There’s a classic Mommie Dearest poster that used the phrase “No wire hangers!” as its centerpiece. Saunders’ poster is doing more or less the same thing with Antichrist. It’s selling the one thing that everyone will be talking and moaning about (i.e., as a result of being appalled and/or amazed) after seeing it. It’s sensationalistic but vivid. It’s like creating a poster for Last Tango in Paris and bannering the phrase, “Go get the butter.”
Trouble Already
Because the Toronto Film Festival staffers have chosen not to open the second-floor media wifi lounge inside festival headquarters at the Sutton Place hotel until Friday morning, those of us with laptops who are looking to file here today or tomorrow have no choice but to use the downstairs press room, which has a bank of about 20 flatscreens. I’ve just been told, however, that I can’t use the wall plugs in the downstairs lounge because the Sutton Place doesn’t have enough electricity to power the flatscreens plus random laptoppers like myself.
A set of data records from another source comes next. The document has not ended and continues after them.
Lemma flows_snoc b rs w data a m c a' : flows b rs w data a -> m <> [] -> (length m <= max_plaintext)%nat -> encrypt a m = Ok (c, a') ->
  flows b rs (w ++ record_bytes c) (data ++ m) a'.
Proof.
  intros Hf Hm Hl He. destruct rs as [filled|size filled|buf pos|]; [| | |done].
  - destruct Hf as [Hlen Hr]. split; [done|]. rewrite app_assoc. by apply (records_snoc b _ _ a).
  - destruct Hf as (c0 & m0 & b' & rest & data' & Hc & Hlt & E & Hd & Hm0 & -> & Hr). exists c0, m0, b', (rest ++ record_bytes c), (data' ++ m).
    split_and!; [done..| |done|done|by rewrite app_assoc|by apply (records_snoc b' _ _ a)]. by rewrite !app_assoc, E.
  - destruct Hf as [Hp (data' & -> & Hr)]. split; [done|]. exists (data' ++ m). split; [by rewrite app_assoc|]. by apply (records_snoc b _ _ a).
Qed.

Lemma flows_sender b rs w data a a' : (forall x, paired a x -> paired a' x) -> flows b rs w data a -> flows b rs w data a'.
Proof. intros Ha. destruct rs; cbn; [|naive_solver eauto using records_sender..]. intros [? ?]. split; [done|]. by eapply records_sender. Qed.

Lemma flows_receiver b rs w data a x y b1 : flows b rs w data a -> encrypt b x = Ok (y, b1) -> flows b1 rs w data a.
Proof.
  intros Hf He. destruct rs as [filled|size filled|buf pos|]; [| | |done].
  - destruct Hf. split; [done|]. by eapply records_receiver.
  - destruct Hf as (c0 & m0 & b' & rest & data' & Hc & Hlt & E & Hd & Hm0 & -> & Hr). destruct (duplex b x y b1 c0 m0 b' He Hd) as (b1' & Hd' & He').
    exists c0, m0, b1', rest, data'. split_and!; try done. by eapply records_receiver.
  - destruct Hf as [Hp (data' & -> & Hr)]. split; [done|]. exists data'. split; [done|]. by eapply records_receiver.
Qed.

(** *** Reading *)

(** The bytes a script brings.  While the peer is there, every arrival has some. *)
Definition arrived (script : list PollRead) : list Z := flat_map (fun p => match p with Arrives l => l | _ => [] end) script.
Definition live (script : list PollRead) : Prop := Forall (fun p => p <> Arrives []) script.
Definition only_arrivals (script : list PollRead) : Prop := Forall (fun p => exists l, p = Arrives l) script.

Lemma script_size_arrives l script : script_size (Arrives l :: script) = (S (length l) + script_size script)%nat.
Proof. done. Qed.

Lemma poll_inner_spec cap script p script' : (0 < cap)%nat -> live script -> poll_inner cap script = (p, script') ->
  live script' /\ (only_arrivals script -> only_arrivals script') /\
  match p with
  | PolledPending => arrived script = arrived script' /\ (only_arrivals script -> script' = [])
  | PolledError => arrived script = arrived script' /\ ~ only_arrivals script
  | PolledBytes l => l <> [] /\ (length l <= cap)%nat /\ arrived script = l ++ arrived script' /\ (script_size script' < script_size script)%nat
  end.
Proof.
  intros Hcap Hlive. destruct script as [|[| |l] script]; cbn [poll_inner]; [intros [= <- <-]; done| | |]; apply Forall_cons in Hlive as [Hp Hlive].
  - intros [= <- <-]. split; [done|]. split; [by intros [_ ?]%Forall_cons|]. split; [done|]. by intros [[l E] _]%Forall_cons.
  - intros [= <- <-]. split; [done|]. split; [by intros [_ ?]%Forall_cons|]. split; [done|]. by intros [[l E] _]%Forall_cons.
  - intros [= <- <-]. assert (l <> []) as Hl by (intros ->; done). assert (take cap l <> []) as Ht by (destruct l, cap; done || lia).
    destruct (drop cap l) as [|x rest] eqn:Ed.
    + split; [done|]. split; [by intros [_ ?]%Forall_cons|]. assert (take cap l = l) as ->. { rewrite <-(take_drop cap l) at 2. by rewrite Ed, app_nil_r. }
      split_and!; [done| |done|rewrite script_size_arrives; lia]. assert (length (drop cap l) = 0%nat) as E by (by rewrite Ed). rewrite length_drop in E. lia.
    + split; [constructor; [intros [=]|done]|]. split; [intros [? ?]%Forall_cons; constructor; eauto|]. rewrite <-Ed.
      split_and!; [done|rewrite length_take; lia| |].
      * change (l ++ arrived script = take cap l ++ drop cap l ++ arrived script). by rewrite app_assoc, take_drop.
      * rewrite !script_size_arrives, length_drop. destruct l; [done|]. cbn [length]. lia.
Qed.

Lemma record_split c w filled v : length filled = 3%nat -> 0 < len c < 2 ^ 16 -> record_bytes c ++ w = filled ++ v ->
  byte_at filled 0 = msg_byte RecordMsg /\ from_be_bytes [byte_at filled 1; byte_at filled 2] = len c /\ v = c ++ w.
Proof.
  intros Hl Hc E. unfold record_bytes in E. rewrite Z.mod_small in E by lia. destruct (two_bytes (len c)) as (x & y & Exy). rewrite Exy in E. destruct filled as [|p [|q [|r [|]]]]; try done.
  cbn in E. injection E as <- <- <- E. split; [done|]. split; [|done]. cbn [byte_at nth]. rewrite <-Exy. apply from_to_be_bytes. change (256 ^ Z.of_nat 2) with (2 ^ 16). lia.
Qed.

Lemma records_nonempty b w data a : records b w data a -> w <> [] -> exists c m b' w' data', w = record_bytes c ++ w' /\ data = m ++ data' /\ decrypt b c = Ok (m, b') /\ m <> [] /\
  0 < len c < 2 ^ 16 /\ body_refused (len c) = false /\ records b' w' data' a.
Proof. intros Hr Hw. destruct Hr as [|a b c m b' w data]; [done|]. exists c, m, b', w, data. done. Qed.

Lemma serve_flows cap b buf pos w data a l rs : flows b (ServingPlaintext buf pos) w data a -> serve cap buf pos = (l, rs) ->
  exists data', data = l ++ data' /\ flows b rs w data' a /\ ((0 < cap)%nat -> l <> []).
Proof.
  intros [Hpos (data' & -> & Hr)]. unfold serve. destruct (Nat.eqb_spec (Nat.min (length buf - pos) cap) 0) as [Hn|Hn].
  - intros [= <- <-]. exists (drop pos buf ++ data'). split; [done|]. split; [|lia]. split; [done|]. by exists data'.
  - intros [= <- <-]. set (n := Nat.min (length buf - pos) cap) in *. exists (drop n (drop pos buf) ++ data'). split; [by rewrite app_assoc, take_drop|]. split.
    + destruct (Nat.eqb_spec (pos + n) (length buf)) as [E|E].
      * split; [cbn; lia|]. rewrite drop_drop, drop_ge by lia. done.
      * split; [lia|]. exists data'. by rewrite drop_drop.
    + intros _ E. apply (f_equal length) in E. rewrite length_take, length_drop in E. cbn in E. lia.
Qed.

(** A read returns, hands out the next bytes due, and keeps the rest in order. *)
Lemma poll_read_flows fuel : forall cap script b rs rest data a,
  flows b rs (arrived script ++ rest) data a -> live script -> (script_size script + (match rs with ServingPlaintext _ _ => 1 | _ => 2 end) <= fuel)%nat ->
  exists r script' b' rs' l data', poll_read fuel cap script b rs = Some (r, script', b', rs') /\ live script' /\ data = l ++ data' /\ flows b' rs' (arrived script' ++ rest) data' a /\
  match r with
  | ReadReady l' => l' = l /\ ((0 < cap)%nat -> l <> [])
  | ReadPending => l = [] /\ (only_arrivals script -> script' = []) /\ (forall buf pos, rs' <> ServingPlaintext buf pos)
  | ReadError e => l = [] /\ e = SocketError /\ ~ only_arrivals script
  end.
Proof.
  induction fuel as [|fuel IH]; intros cap script b rs rest data a Hf Hlive Hfuel; [destruct rs; lia|].
  destruct rs as [filled|size filled|buf pos|]; cbn [poll_read]; [| | |done].
  - pose proof Hf as [Hlen Hr]. destruct (poll_inner (3 - length filled) script) as [p script1] eqn:Ep. apply poll_inner_spec in Ep as (Hlive1 & Honly & Hp); [|lia|done].
    destruct p as [| |[|x l]].
    + destruct Hp as [Ea Hdone]. exists ReadPending, script1, b, (Header filled), [], data. rewrite <-Ea. done.
    + destruct Hp as [Ea Hno]. exists (ReadError SocketError), script1, b, (Header filled), [], data. rewrite <-Ea. done.
    + by destruct Hp.
    + destruct Hp as (_ & Hcap & Ea & Hsize). rewrite Ea, <-app_assoc, (app_assoc filled) in Hr. set (got := filled ++ x :: l) in *.
      assert (length got <= 3)%nat as Hgot by (unfold got; rewrite length_app; lia).
      destruct (Nat.ltb_spec (length got) 3) as [Hlt|Hge].
      * edestruct (IH cap script1 b (Header got) rest data a) as (r & s' & b' & rs' & l' & d' & E & Hrest); [done|done|lia|]. exists r, s', b', rs', l', d'. split; [done|]. destruct r; naive_solver.
      * destruct (records_nonempty _ _ _ _ Hr) as (c & m & b' & w' & data' & Ew & -> & Hd & Hm & Hc & Hb & Hr'); [unfold got; by destruct filled|].
        destruct (record_split c w' got (arrived script1 ++ rest)) as (Htype & Hn & Ev); [lia|done|done|]. unfold header_done. rewrite Htype, Hn, Hb, Z.eqb_refl. cbn [negb].
        destruct (Z.eqb_spec (len c) 0); [lia|].
        edestruct (IH cap script1 b (Body (Z.to_nat (len c)) []) rest (m ++ data') a) as (r & s' & b2 & rs' & l' & d' & E & Hrest); [|done|lia|].
        { exists c, m, b', w', data'. unfold len in *. split_and!; try done; cbn; lia. }
        exists r, s', b2, rs', l', d'. split; [done|]. destruct r; naive_solver.
  - pose proof Hf as (c & m & b' & w & data' & Hc & Hlt & Ew & Hd & Hm & -> & Hr). destruct (poll_inner (size - length filled) script) as [p script1] eqn:Ep.
    apply poll_inner_spec in Ep as (Hlive1 & Honly & Hp); [|lia|done]. destruct p as [| |[|x l]].
    + destruct Hp as [Ea Hdone]. exists ReadPending, script1, b, (Body size filled), [], (m ++ data'). rewrite <-Ea. done.
    + destruct Hp as [Ea Hno]. exists (ReadError SocketError), script1, b, (Body size filled), [], (m ++ data'). rewrite <-Ea. done.
    + by destruct Hp.
    + destruct Hp as (_ & Hcap & Ea & Hsize). rewrite Ea, <-app_assoc, (app_assoc filled) in Ew. set (got := filled ++ x :: l) in *.
      assert (length got <= size)%nat as Hgot by (unfold got; rewrite length_app; lia). destruct (Nat.ltb_spec (length got) size) as [Hlt'|Hge].
      * edestruct (IH cap script1 b (Body size got) rest (m ++ data') a) as (r & s' & b2 & rs' & l' & d' & E & Hrest); [|done|lia|].
        { exists c, m, b', w, data'. done. }
        exists r, s', b2, rs', l', d'. split; [done|]. destruct r; naive_solver.
      * apply app_inj_1 in Ew as [Eg Ev]; [|lia]. rewrite Eg, Hd.
        edestruct (IH cap script1 b' (ServingPlaintext m 0) rest (m ++ data') a) as (r & s' & b2 & rs' & l' & d' & E & Hrest); [|done|lia|].
        { split; [destruct m; [done|cbn; lia]|]. exists data'. by rewrite Ev. }
        exists r, s', b2, rs', l', d'. split; [done|]. destruct r; naive_solver.
  - destruct (serve cap buf pos) as [l rs'] eqn:Es. destruct (serve_flows _ _ _ _ _ _ _ _ _ Hf Es) as (data' & -> & Hf' & Hl). exists (ReadReady l), script, b, rs', l, data'. done.
Qed.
Some kind of overload or burnout will result, they say.
So after arguing and snarling about this I had to unplug. Which, of course, is absurd. Can you imagine the Cannes or Sundance staffers telling press they can’t plug in while filing in their media wifi rooms (i.e., inside the Palais or the Park City Marriott)? There would be a revolt. But this is Toronto so everyone shrugs. They’ve been lagging behind in providing decent wifi opportunities for the press in years past, and this a.c. power/plug-in issue is an expression of the same groove. So I guess I’ll just have to file inside Starbucks cafes (which allow you to plug in) today and tomorrow. At least it’s just a temporary problem. The upstairs media wifi lounge will allow journalists to plug in starting on Friday morning.
Toronto Greets
I flew to Toronto this morning on a tiny-ass jet and landed at 11:30 am. It took me a while to drop the bags off and pick up my badge, but now I’m sitting in air-conditioned comfort at the Sutton Place and surfing on truly excellent wifi. The new upstairs wifi media lounge is closed (“not open until Friday”….cool!) but the downstairs wifi room has more room for laptop guys like myself and fewer flatscreens, which is excellent in terms of breathing space.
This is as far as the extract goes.